Hahnwasser schon ausreichend
Die Auswahl des Getränks bzw. Kaltgetränks ist dem Arbeitgeber weitgehend überlassen. Gesetzlich gefordert ist lediglich Trinkwasser im Sinne der Trinkwasserverordnung. Damit kann der Arbeitgeber seinen Beschäftigten auch Wasserspender mit einfachem Wasser aus dem Hahn anbieten. Oder aber er erlaubt seinen Arbeitnehmern selbst, so viel Trinkwasser wie notwendig aus dem Wasserhahn in der Küche zu entnehmen. Die Belegschaft hat also kein Recht von ihm zu fordern, Kaltgetränke für sie im Getränkemarkt zu besorgen – und schon gar nicht, spezifische Getränke, wie beispielsweise ein spezielles Mineralwasser oder gar eine Cola oder Limo.
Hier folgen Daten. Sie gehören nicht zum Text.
(* ===== verification/BlockTable.v ===== *)
(** The block tables of the persistent batch ([vllm/v1/worker/block_table.py]): one
    row of block ids per request and cache group. *)
From S2P Require Import Prelude PyRes.
Local Open Scope Z_scope.

Record BlockTable := mkTable {
  bt_blocks_per_kv_block : Z;
  bt_use_hybrid_blocks : bool;
  bt_rows : list (list Z);
  num_blocks_per_row : list Z
}.

(** [__init__]: the kernel's blocks may be a part of the manager's. *)
Definition table_init (block_size max_num_reqs max_num_blocks_per_req kernel_block_size : Z) : res BlockTable :=
  ph ← (if kernel_block_size =? block_size then Ok (1, false)
        else m ← py_mod block_size kernel_block_size ;
             if negb (m =? 0) then Err ValueError else Ok (block_size / kernel_block_size, true)) ;
  Ok (mkTable ph.1 ph.2 (zreplicate max_num_reqs (zreplicate (max_num_blocks_per_req * ph.1) 0)) (zreplicate max_num_reqs 0)).

Definition map_to_kernel_blocks (kv_manager_block_ids : list Z) (blocks_per_kv_block : Z) : list Z :=
  if blocks_per_kv_block =? 1 then kv_manager_block_ids
  else concat (map (fun b => map (fun k => b * blocks_per_kv_block + k) (zrange 0 blocks_per_kv_block)) kv_manager_block_ids).

Definition append_row (block_ids : list Z) (row_idx : Z) (t : BlockTable) : res BlockTable :=
  match block_ids with
  | [] => Ok t
  | _ =>
      let block_ids := if bt_use_hybrid_blocks t then map_to_kernel_blocks block_ids (bt_blocks_per_kv_block t) else block_ids in
      let num_blocks := zlen block_ids in
      start ← py_get (num_blocks_per_row t) row_idx ;
      nums ← np_set (num_blocks_per_row t) row_idx (start + num_blocks) ;
      rows ← np_update (bt_rows t) row_idx (fun row => np_assign row start (start + num_blocks) block_ids) ;
      Ok (mkTable (bt_blocks_per_kv_block t) (bt_use_hybrid_blocks t) rows nums)
  end.
Definition add_row (block_ids : list Z) (row_idx : Z) (t : BlockTable) : res BlockTable :=
  nums ← np_set (num_blocks_per_row t) row_idx 0 ;
  append_row block_ids row_idx (mkTable (bt_blocks_per_kv_block t) (bt_use_hybrid_blocks t) (bt_rows t) nums).
Definition clear_row (row_idx : Z) (t : BlockTable) : res BlockTable :=
  num_blocks ← py_get (num_blocks_per_row t) row_idx ;
  rows ← (if 0 <? num_blocks then np_update (bt_rows t) row_idx (fun row => Ok (np_fill row 0 num_blocks 0)) else Ok (bt_rows t)) ;
  nums ← np_set (num_blocks_per_row t) row_idx 0 ;
  Ok (mkTable (bt_blocks_per_kv_block t) (bt_use_hybrid_blocks t) rows nums).
Definition move_row (src tgt : Z) (t : BlockTable) : res BlockTable :=
  num_blocks ← py_get (num_blocks_per_row t) src ;
  rows ← np_move_prefix (bt_rows t) src tgt num_blocks ;
  nums ← np_set (num_blocks_per_row t) tgt num_blocks ;
  Ok (mkTable (bt_blocks_per_kv_block t) (bt_use_hybrid_blocks t) rows nums).
(** Indexing with a list copies. *)
Definition swap_row (src tgt : Z) (t : BlockTable) : res BlockTable :=
  nums ← np_swap (num_blocks_per_row t) src tgt ;
  rows ← np_swap (bt_rows t) src tgt ;
  Ok (mkTable (bt_blocks_per_kv_block t) (bt_use_hybrid_blocks t) rows nums).

(** [MultiGroupBlockTable]: the tables of the cache groups. *)
Fixpoint multi_rows (op : list Z -> BlockTable -> res BlockTable) (block_ids : list (list Z)) (ts : list BlockTable) : res (list BlockTable) :=
  match ts, block_ids with
  | [], _ => Ok []
  | _ :: _, [] => Err IndexError
  | t :: ts, ids :: block_ids => t ← op ids t ; ts ← multi_rows op block_ids ts ; Ok (t :: ts)
  end.
Definition multi_append_row (block_ids : list (list Z)) (row_idx : Z) := multi_rows (fun ids => append_row ids row_idx) block_ids.
Definition multi_add_row (block_ids : list (list Z)) (row_idx : Z) := multi_rows (fun ids => add_row ids row_idx) block_ids.
Definition multi_clear_row (row_idx : Z) (ts : list BlockTable) : res (list BlockTable) := mapM (clear_row row_idx) ts.
Definition multi_move_row (src tgt : Z) (ts : list BlockTable) : res (list BlockTable) := mapM (move_row src tgt) ts.
Definition multi_swap_row (src tgt : Z) (ts : list BlockTable) : res (list BlockTable) := mapM (swap_row src tgt) ts.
„Betriebliche Übung“ und Betriebsvereinbarung
Es gibt abgesehen von den temperaturorientierten Regelungen noch weitere Möglichkeiten, nach denen Arbeitnehmer Getränke bereitstellen müssen. Zum einen sind das Betriebsvereinbarungen, in denen auch die Ausgabe von Getränken festgelegt worden ist. Zum anderen ist es eine Art betriebliches Gewohnheitsrecht, das sich rechtsterminologisch „Betriebliche Übung“ oder „Betriebsübung“ nennt. Darunter versteht man regelmäßige Leistungen eines Arbeitgebers, die nicht vertraglich vereinbart sind, aber dazu führen können, dass die Arbeitnehmer daraus einen dauerhaften Anspruch auf diese Leistung ableiten können. Übersetzt auf die Bereitstellung von Getränken bedeutet dies: Wenn der Arbeitgeber seiner Belegschaft über Jahre oder zumindest Monate regelmäßig Getränke (oder auch andere Nahrungsmittel) kostenlos zur Verfügung gestellt hat, hat er damit quasi eine „Unternehmenstradition“ etabliert. Aufgrund dessen können die Beschäftigten das als ein „Gewohnheitsrecht“ deuten und erwarten, dass sie auch weiterhin kostenlos Getränke erhalten – und den Arbeitgeber darauf verpflichten.